Excerpted data:
-=-=-
(** * Properties *)

(** ** Bytes and Base64 *)

Lemma byte_to_Z_range (b : byte) : 0 <= byte_to_Z b < 256.
Proof.
  unfold byte_to_Z. pose proof (Byte.to_N_bounded b). lia.
Qed.

Lemma byte_of_to_Z (b : byte) : byte_of_Z (byte_to_Z b) = b.
Proof.
  unfold byte_of_Z. rewrite Z.mod_small by apply byte_to_Z_range.
  unfold byte_to_Z. rewrite N2Z.id, Byte.of_to_N. reflexivity.
Qed.

(** A check that holds on [0 .. n-1] by evaluation holds for every
    integer of that range. *)
Lemma Z_range_forallb (P : Z -> bool) (n : nat) :
  forallb P (map Z.of_nat (seq 0 n)) = true ->
  forall z, 0 <= z < Z.of_nat n -> P z = true.
Proof.
  intros Hall z Hz. rewrite forallb_forall in Hall. apply Hall.
  apply in_map_iff. exists (Z.to_nat z). split; [lia|].
  apply in_seq. lia.
Qed.

Lemma list_ind3 {A : Type} (P : list A -> Prop) :
  P [] ->
  (forall a, P [a]) ->
  (forall a b, P [a; b]) ->
  (forall a b c l, P l -> P (a :: b :: c :: l)) ->
  forall l, P l.
Proof.
  intros H0 H1 H2 H3 l.
  assert (forall n l, (length l <= n)%nat -> P l) as Hn.
  { clear l. induction n as [|n IH]; intros l Hl.
    - destruct l; [exact H0 | simpl in Hl; lia].
    - destruct l as [|a [|b [|c l]]]; auto.
      apply H3, IH. simpl in Hl. lia. }
  apply (Hn (length l)). lia.
Qed.

Module Base64Facts.
Import Base64.

Lemma unbase64_encode_sextet (n : Z) :
  0 <= n < 64 -> unbase64 (encode_sextet n) = Some n.
Proof.
  intros Hn.
  pose proof (Z_range_forallb
    (fun z => match unbase64 (encode_sextet z) with
              | Some m => m =? z
              | None => false
              end) 64 ltac:(vm_compute; reflexivity) n Hn) as H.
  cbv beta in H. destruct (unbase64 (encode_sextet n)); [|discriminate].
  f_equal. lia.
Qed.

Lemma legal_sextets_cons (n : Z) (s : string) :
  0 <= n < 64 ->
  legal_sextets (String (encode_sextet n) s) = n :: legal_sextets s.
Proof.
  intros Hn. simpl. rewrite unbase64_encode_sextet by exact Hn. reflexivity.
Qed.

Lemma legal_sextets_pad (s : string) : legal_sextets (String pad s) = [].
Proof. reflexivity. Qed.

Lemma cons_byte (z : Z) (b : byte) (l l' : list byte) :
  z = byte_to_Z b -> l = l' -> byte_of_Z z :: l = b :: l'.
Proof. intros -> ->. rewrite byte_of_to_Z. reflexivity. Qed.

Ltac sextet_arith := Z.to_euclidean_division_equations; lia.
-=-=-
Activity:
Could you output, exactly and with nothing else, the lines from the start of the records through the line containing "integer of that range. *)"?

Exercise solution:
(** * Properties *)

(** ** Bytes and Base64 *)

Lemma byte_to_Z_range (b : byte) : 0 <= byte_to_Z b < 256.
Proof.
  unfold byte_to_Z. pose proof (Byte.to_N_bounded b). lia.
Qed.

Lemma byte_of_to_Z (b : byte) : byte_of_Z (byte_to_Z b) = b.
Proof.
  unfold byte_of_Z. rewrite Z.mod_small by apply byte_to_Z_range.
  unfold byte_to_Z. rewrite N2Z.id, Byte.of_to_N. reflexivity.
Qed.

(** A check that holds on [0 .. n-1] by evaluation holds for every
    integer of that range. *)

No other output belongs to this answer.